I Am Not Madame Bovary frappe immédiatement par sa stylisation esthétique, pour la première fois dans l’histoire du cinéma, du moins à ma connaissance, la quasi-totalité de l’action se déroule dans un cadre circulaire, sorte d’iris bloquée sur un monde miniature. Le cadre ne changera qu’à de rares exceptions : les scènes à Pékin et pour l’admirable séquence finale en écran large. Ce choix radical, qui renvoie à la peinture classique chinoise, crée une distance qui fait du spectateur le témoin de cette étrange affaire. Il faut reconnaître que l’aventure de Li Xuelian est assez incroyable. A partir d’une décision du pouvoir centrale, nous assistons à un enchaînement de péripéties toutes plus absurdes les unes que les autres. Un long combat étalé sur dix années durant lesquelles Li Xuelian n’aura de cesse de poursuivre l’administration et ses représentants pour être reconnue dans ses droits et pour retrouver sa dignité. Ainsi, par le truchement de son héroïne, c’est tout un fonctionnent kafkaïen de la société qui est mis à nu. On pense parfois à la comédie italienne dans sa manière de dénoncer les médiocres, les grands commis de l’État (ceux du Parti unique) usant de leurs pouvoirs face aux faibles mais muets devant leurs supérieurs.

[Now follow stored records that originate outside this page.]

(** ** Handlers, tracers, disposal *)

Definition nm_HandlersBind (name : string) (methods : string → bool) : run NetMach string :=
  m ← get;
  let b := m.(nm_bind) in
  modify (nm_with_bind (mkNetBind
    (b.(nb_handlers) ++ [mkNetHandler name b.(nb_nextHandlerNum) methods])
    (b.(nb_nextHandlerNum) + 1) b.(nb_calls) b.(nb_tracers) b.(nb_disposeHandlers))) ;;
  mret name.

(** [h.h == bindingId]: the handlers struct, a pointer, against a string. *)
Definition handler_is (h : NetHandler) (bindingId : string) : bool := false.

Definition nm_HandlersDetach (bindingId : string) : run NetMach (option string) :=
  m ← get;
  let b := m.(nm_bind) in
  match find_first (λ h, handler_is h bindingId) b.(nb_handlers) with
  | Some h =>
      modify (nm_with_bind (mkNetBind
        (slicesFilter b.(nb_handlers) (λ h', negb (bool_decide (h'.(nh_num) = h.(nh_num)))))
        b.(nb_nextHandlerNum) b.(nb_calls) b.(nb_tracers) b.(nb_disposeHandlers))) ;;
      mret None
  | None => mret (Some "handlers not bound")
  end.

(** The deprecated name calls itself. *)
Fixpoint nm_DetachHandlers (fuel : nat) (bindingId : string) : run NetMach (option string) :=
  match fuel with
  | O => block
  | S fuel => nm_DetachHandlers fuel bindingId
  end.

Definition nm_TracerBind (id : string) : run NetMach string :=
  m ← get;
  let b := m.(nm_bind) in
  modify (nm_with_bind (mkNetBind b.(nb_handlers) b.(nb_nextHandlerNum) b.(nb_calls)
    (b.(nb_tracers) ++ [id]) b.(nb_disposeHandlers))) ;;
  mret id.

Definition nm_TracerDetach (id : string) : run NetMach (option string) :=
  m ← get;
  let b := m.(nm_bind) in
  if contains b.(nb_tracers) id then
    let i := index_of b.(nb_tracers) id in
    l ← lift (slices_delete b.(nb_tracers) i (i + 1));
    modify (nm_with_bind (mkNetBind b.(nb_handlers) b.(nb_nextHandlerNum) b.(nb_calls)
      l b.(nb_disposeHandlers))) ;;
    mret None
  else mret (Some "tracer not bound").

Definition nm_OnDispose (fn : nat) : run NetMach () :=
  modify (λ m, let b := m.(nm_bind) in
    nm_with_bind (mkNetBind b.(nb_handlers) b.(nb_nextHandlerNum) b.(nb_calls) b.(nb_tracers)
      (b.(nb_disposeHandlers) ++ [fn])) m).

(** The dispose handlers run once, in order. *)
Definition nm_Dispose : run NetMach (list nat) :=
  m ← get;
  if m.(nm_disposed) then mret []
  else modify nm_set_disposed ;; mret m.(nm_bind).(nb_disposeHandlers).

(** ** Mutations, over a connection

    [W] is the state of everything a connection touches; the network machine
    is a part of it.  [Call] answers the result of the mutation, or [None] when
    the call failed; [Notify] whether the message was sent. *)

Class NetMachConn (W : Type) := {
  conn_mach : W → NetMach;
  conn_set : NetMach → W → W;
  Call : ServerMethod → MsgCliMutation → run W (option Z);
  Notify : ServerMethod → MsgCliMutation → run W bool;
}.

Class NetMachConnLaws (W : Type) `{NetMachConn W} := {
  conn_mach_set : ∀ m w, conn_mach (conn_set m w) = m;
  conn_set_mach : ∀ w, conn_set (conn_mach w) w = w;
}.

Section remote.
Context {W : Type} `{NetMachConn W}.

(** Code of the network machine alone. *)
Definition local {A} (f : run NetMach A) : run W A := λ w,
  match f (conn_mach w) with
  | Ok (a, m) => Ok (a, conn_set m w)
  | Panic msg => Panic msg
  | Block => Block
  end.

Definition unavailable (m : NetMach) : bool := negb m.(nm_info).(ni_conn) || m.(nm_disposed).

(** The body [Add], [Remove] and [Set] share. *)
Definition remote_mutation (ty : MutationType) (method : ServerMethod) (event : option EventSrc)
    (filter : bool) (states : list string) (args : gmap string Val) : run W Z :=
  m ← gets conn_mach;
  if unavailable m then mret Canceled
  else
    lift (Net.MustParseStates m states) ;;
    if filter && m.(nm_info).(ni_filterMutations) && negb (Net.mutAccepted m ty states)
    then mret Canceled
    else
      r ← Call method (mkCliMutation (StatesToIndexes (Net.StateNames m) states) args event);
      mret (default Canceled r).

Il y a un côté jubilatoire à voir cette pauvre femme mettre à mal toute la pyramide des ronds-de-cuir. Comédie humaine admirablement mis en scène par Feng Xiaogang. Chaque plan est d’une précision et d’une intelligence qui force le respect. Une question se fait jour dans l’esprit du spectateur : s’il s’agit de l’œuvre d’un jeune cinéaste de génie ou d’un réalisateur expérimenté. La réponse est la deuxième des hypothèses: cinéaste inconnu en Occident, il est pourtant l’auteur d’une œuvre importante et populaire, mais hors du cadre des coproductions internationales formatées pour les festivals de catégorie A, il est rare que d’authentiques productions locales sortent de leurs frontières. I Am Not Madame Bovary est un magistral exemple de la richesse des films hors canal international. Si les autres films de Feng Xiaogang sont du même niveau, nous avons à faire avec un cinéaste majeur.
I Am Not Madame Bovary est ni plus ni moins qu’un chef-d’œuvre.
Fernand Garcia
I Am Not Madame Bovary (Wo Bu Shi Pan Jinlian), un film de Feng Xiaogang avec Fan Bingbing, Guo Tao, Da Peng, Zhang Jiayi, Yu Hewei… Scénario : Liu Zhenyun d’après son roman Je ne suis pas une garce (Collection Bleu de Chine – Gallimard). Directeur de la photographie : Luo Pan. Décors et costumes : Han Zhong. Montage : Chang Suk Ping William. Musique : Du Wei. Producteur : Dajun Zhang. Production : Beijing Sparkle Roll Media Corporation – Huati Brothers Media Corporation. Beijing Skywheel Entertainment C. Ltd. – Huayi Brothers Pictures Ltd. – ZhejiangMayla Media Co. Ltd. Distribution (France) : Happiness Distribution (Sortie le 5 juillet 2017). Chine. 2016. 138 mn. Couleur. Format image: 1.00 :1, 1.85 :1, 2.35 :1. Son : 5.1. Dolby Atmos. Tous Publics. Meilleur film et Meilleur actrice, Festival de San Sebastian, 2016 – Prix de la Critique, Toronto International Film Festival – Asian Film Awards (Meilleur film, actrice et photographie).